#### WORK ITEM
Your answer must be the lines of the entries below, exactly as written, from the first line through the line containing "[skip] counts the".

#### MATERIAL FOR THIS EXERCISE
• • • •

(** * Stock-request pipeline of the Telegram stock bot (stock_bot.py)

    A shallow embedding of [get_stock_data], [generate_chart],
    [get_perplexity_analysis], [format_stock_message] and [handle_stock],
    together with the properties of the pipeline.

    Python values are modelled as the code has them:
    - a [str] is a list of Unicode code points ([len] counts code points);
    - a [dict] with string keys is a [gmap string _];
    - a [float] is an IEEE-754 binary64 number ([spec_float]);
    - a raised exception is a value of [exn]; fallible code returns [result];
    - the external collaborators (market-data provider, plotting library,
      HTTP endpoint, chat transport) are variables of the section. *)

From Stdlib Require Import ZArith NArith List String Ascii Bool Lia.
From Stdlib Require Import DecimalPos DecimalN.
From Stdlib Require Import Floats.SpecFloat.
From stdpp Require Import base option list gmap strings.

Local Open Scope nat_scope.
Set Warnings "-register-all".

(** ** Python strings *)

Module PyStr.

(** A Python [str]: the sequence of its code points. *)
Definition pystr := list N.

(** An ASCII literal of the source, as a Python string. *)
Definition lit (s : string) : pystr :=
  map N_of_ascii (list_ascii_of_string s).

(** [len(s)] *)
Definition len (s : pystr) : nat := length s.

(** [s.endswith(suf)] *)
Definition endswith (s suf : pystr) : bool :=
  (length suf <=? length s) && bool_decide (drop (length s - length suf) s = suf).

(** [s.startswith(p)] *)
Fixpoint startswith (s p : pystr) {struct p} : bool :=
  match p, s with
  | [], _ => true
  | _ :: _, [] => false
  | c :: p', d :: s' => (c =? d)%N && startswith s' p'
  end.

(** [sub in s] on strings: [sub] occurs as a contiguous slice of [s]. *)
Fixpoint contains (s sub : pystr) : bool :=
  startswith s sub ||
  match s with
  | [] => false
  | _ :: s' => contains s' sub
  end.

(** Number of positions of [s] at which [sub] starts. *)
Fixpoint occurrences (s sub : pystr) : nat :=
  (if startswith s sub then 1 else 0) +
  match s with
  | [] => 0
  | _ :: s' => occurrences s' sub
  end.

(** [s.replace(old, new)] for a non-empty [old]: the leftmost
    non-overlapping occurrences are replaced, scanning left to right.
    [skip] counts the characters of a matched occurrence still to drop. *)
Fixpoint replace_from (old new : pystr) (skip : nat) (s : pystr) : pystr :=
  match s with
  | [] => []
  | c :: s' =>
      match skip with
      | S k => replace_from old new k s'
      | O =>
          if startswith s old
          then new ++ replace_from old new (length old - 1) s'
          else c :: replace_from old new 0 s'
      end
  end.

Definition replace (s old new : pystr) : pystr := replace_from old new 0 s.

(** [s[:n]] *)
Definition slice_to (n : nat) (s : pystr) : pystr := take n s.

(** The character of a decimal digit. *)
Definition digit (d : N) : N := (48 + d)%N.

(** The characters of a decimal numeral, most significant digit first. *)
Fixpoint chars_of_uint (u : Decimal.uint) : pystr :=
  match u with
  | Decimal.Nil => []
  | Decimal.D0 u' => digit 0 :: chars_of_uint u'
  | Decimal.D1 u' => digit 1 :: chars_of_uint u'
  | Decimal.D2 u' => digit 2 :: chars_of_uint u'
  | Decimal.D3 u' => digit 3 :: chars_of_uint u'
  | Decimal.D4 u' => digit 4 :: chars_of_uint u'
  | Decimal.D5 u' => digit 5 :: chars_of_uint u'
  | Decimal.D6 u' => digit 6 :: chars_of_uint u'
  | Decimal.D7 u' => digit 7 :: chars_of_uint u'
  | Decimal.D8 u' => digit 8 :: chars_of_uint u'
  | Decimal.D9 u' => digit 9 :: chars_of_uint u'
  end.

(** [str(n)] for [n >= 0]: the decimal numeral of [n]. *)
Definition str_of_N (n : N) : pystr := chars_of_uint (N.to_uint n).

(** [str(z)] for a Python [int]. *)
Definition str_of_Z (z : Z) : pystr :=
  match z with
  | Zneg p => 45%N :: str_of_N (Npos p)
  | _ => str_of_N (Z.to_N z)
  end.

End PyStr.

Import PyStr.

(** ** Exceptions and fallible computations *)

(** The exception classes the program distinguishes in its handlers, and
    those the interpreter raises in the modelled code.  Every value of
    [exn] is an instance of Python's [Exception]. *)
Inductive exn_class :=
  | Timeout               (* requests.exceptions.Timeout *)
  | RequestException      (* any other requests.exceptions.RequestException *)
  | ValueError
  | TypeError
  | KeyError
  | IndexError
  | AttributeError
  | OverflowError
  | ZeroDivisionError
  | UnboundLocalError
  | PlainException.       (* Exception(...) and every other subclass *)

(** An exception instance: its class and [str(e)]. *)
Record exn := Exn { exn_class_of : exn_class; exn_str : pystr }.

Inductive result (A : Type) :=
  | Ok (a : A)
  | Raise (e : exn).
Arguments Ok {A} a.
Arguments Raise {A} e.

#[global] Instance result_ret : MRet result := @Ok.
#[global] Instance result_bind : MBind result := fun A B k r =>
  match r with
  | Ok a => k a
  | Raise e => Raise e
  end.

(** [except requests.exceptions.Timeout] *)
Definition is_timeout (e : exn) : bool :=
  match exn_class_of e with Timeout => true | _ => false end.

(** [except requests.exceptions.RequestException]; [Timeout] is a subclass. *)
Definition is_request_exception (e : exn) : bool :=
  match exn_class_of e with Timeout | RequestException => true | _ => false end.

(** ** Symbol resolution (get_stock_data, lines 62-66) *)

Definition allow_list : list pystr :=
  [lit "RELIANCE"; lit "TCS"; lit "HDFCBANK"; lit "INFY"; lit "SBIN";
   lit "TATAMOTORS"; lit "WIPRO"].

Definition has_exchange_suffix (symbol : pystr) : bool :=
  endswith symbol (lit ".NS") || endswith symbol (lit ".BO").

Definition resolve_symbol (symbol : pystr) : pystr :=
  if negb (has_exchange_suffix symbol) then
    if bool_decide (symbol ∈ allow_list) then symbol ++ lit ".NS"
    else symbol
  else symbol.

(** ** Python floats (IEEE-754 binary64) and numeric formatting *)

Module PyFloat.

Local Open Scope Z_scope.

Definition prec : Z := 53.
Definition emax : Z := 1024.

Definition is_finite (f : spec_float) : bool :=
  match f with
  | S754_zero _ | S754_finite _ _ _ => true
  | S754_infinity _ | S754_nan => false
  end.

Definition is_zero (f : spec_float) : bool :=
  match f with
  | S754_zero _ => true
  | _ => false
  end.

(** The integer [z] as the exact quotient [z / 2^0], not yet rounded. *)
Definition exact_int (z : Z) : spec_float :=
  match z with
  | Z0 => S754_zero false
  | Zpos p => S754_finite false p 0
  | Zneg p => S754_finite true p 0
  end.

(** [float(z)]: the nearest binary64 number, ties to even; an [int] beyond
    the range of a float raises OverflowError. *)
Definition float_of_int (z : Z) : result spec_float :=
  let f := binary_normalize prec emax z 0 false in
  if is_finite f then Ok f
  else Raise (Exn OverflowError (lit "int too large to convert to float")).

(** [a / b] on two [int]s: the correctly rounded quotient. *)
Definition int_truediv (a b : Z) : result spec_float :=
  if b =? 0 then Raise (Exn ZeroDivisionError (lit "division by zero"))
  else
    let q := SFdiv prec emax (exact_int a) (exact_int b) in
    if is_finite q then Ok q
    else Raise (Exn OverflowError
                  (lit "integer division result too large for a float")).

(** [f / b] for a [float] and an [int]: [b] is converted first. *)
Definition float_truediv_int (f : spec_float) (b : Z) : result spec_float :=
  fb ← float_of_int b;
  if is_zero fb then Raise (Exn ZeroDivisionError (lit "float division by zero"))
  else Ok (SFdiv prec emax f fb).

(** [f >= c] for a [float] and an [int]; Python compares the exact values,
    and every comparison with nan is false. *)
Definition float_ge_int (f : spec_float) (c : Z) : bool :=
  match f with
  | S754_nan => false
  | S754_infinity s => negb s
  | S754_zero _ => 0 >=? c
  | S754_finite s m e =>
      let v := cond_Zopp s (Zpos m) in
      if 0 <=? e then v * 2 ^ e >=? c else v >=? c * 2 ^ (- e)
  end.

(** Nearest integer to [n / d] for [0 <= n], [0 < d], ties to even. *)
Definition round_half_even (n d : Z) : Z :=
  let q := n / d in
  match 2 * (n mod d) ?= d with
  | Lt => q
  | Gt => q + 1
  | Eq => if Z.even q then q else q + 1
  end.

(** The magnitude [m * 2^e] in hundredths, rounded to an integer. *)
Definition hundredths (m : positive) (e : Z) : Z :=
  if 0 <=? e then Zpos m * 2 ^ e * 100
  else round_half_even (Zpos m * 100) (2 ^ (- e)).

Definition two_digits (n : Z) : pystr :=
  [digit (Z.to_N (n / 10)); digit (Z.to_N (n mod 10))].

(** Sign, integer part, point and two decimals of [h] hundredths. *)
Definition fixed2 (s : bool) (h : Z) : pystr :=
  (if s then lit "-" else []) ++ str_of_Z (h / 100) ++ lit "."
  ++ two_digits (h mod 100).

(** [format(f, '.2f')]: the exact value of [f] correctly rounded to two
    decimals. *)
Definition format_2f (f : spec_float) : pystr :=
  match f with
  | S754_nan => lit "nan"
  | S754_infinity s => if s then lit "-inf" else lit "inf"
  | S754_zero s => fixed2 s 0
  | S754_finite s m e => fixed2 s (hundredths m e)
  end.

(** Digits of a non-negative [int] with a comma every three digits,
    as [format(n, ',')] writes them. *)
Fixpoint group3 (rev_digits : pystr) : pystr :=
  match rev_digits with
  | a :: b :: c :: (_ :: _) as rest => a :: b :: c :: 44%N :: group3 rest
  | _ => rev_digits
  end.

Definition format_comma_int (z : Z) : pystr :=
  (if z <? 0 then lit "-" else [])
  ++ rev (group3 (rev (str_of_N (Z.abs_N z)))).

End PyFloat.

Import PyFloat.

(** ** Python values *)

(** The values a provider's JSON carries: [None], [bool], [int], [float],
    [str], [list] and [dict] (its items in order, keys unique). *)
Inductive pyval :=
  | VNone
  | VBool (b : bool)
  | VInt (z : Z)
  | VFloat (f : spec_float)
  | VStr (s : pystr)
  | VList (l : list pyval)
  | VDict (d : list (pystr * pyval)).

• • • •

#### RESPONSE TO THIS EXERCISE
(** * Stock-request pipeline of the Telegram stock bot (stock_bot.py)

    A shallow embedding of [get_stock_data], [generate_chart],
    [get_perplexity_analysis], [format_stock_message] and [handle_stock],
    together with the properties of the pipeline.

    Python values are modelled as the code has them:
    - a [str] is a list of Unicode code points ([len] counts code points);
    - a [dict] with string keys is a [gmap string _];
    - a [float] is an IEEE-754 binary64 number ([spec_float]);
    - a raised exception is a value of [exn]; fallible code returns [result];
    - the external collaborators (market-data provider, plotting library,
      HTTP endpoint, chat transport) are variables of the section. *)

From Stdlib Require Import ZArith NArith List String Ascii Bool Lia.
From Stdlib Require Import DecimalPos DecimalN.
From Stdlib Require Import Floats.SpecFloat.
From stdpp Require Import base option list gmap strings.

Local Open Scope nat_scope.
Set Warnings "-register-all".

(** ** Python strings *)

Module PyStr.

(** A Python [str]: the sequence of its code points. *)
Definition pystr := list N.

(** An ASCII literal of the source, as a Python string. *)
Definition lit (s : string) : pystr :=
  map N_of_ascii (list_ascii_of_string s).

(** [len(s)] *)
Definition len (s : pystr) : nat := length s.

(** [s.endswith(suf)] *)
Definition endswith (s suf : pystr) : bool :=
  (length suf <=? length s) && bool_decide (drop (length s - length suf) s = suf).

(** [s.startswith(p)] *)
Fixpoint startswith (s p : pystr) {struct p} : bool :=
  match p, s with
  | [], _ => true
  | _ :: _, [] => false
  | c :: p', d :: s' => (c =? d)%N && startswith s' p'
  end.

(** [sub in s] on strings: [sub] occurs as a contiguous slice of [s]. *)
Fixpoint contains (s sub : pystr) : bool :=
  startswith s sub ||
  match s with
  | [] => false
  | _ :: s' => contains s' sub
  end.

(** Number of positions of [s] at which [sub] starts. *)
Fixpoint occurrences (s sub : pystr) : nat :=
  (if startswith s sub then 1 else 0) +
  match s with
  | [] => 0
  | _ :: s' => occurrences s' sub
  end.

(** [s.replace(old, new)] for a non-empty [old]: the leftmost
    non-overlapping occurrences are replaced, scanning left to right.
    [skip] counts the characters of a matched occurrence still to drop. *)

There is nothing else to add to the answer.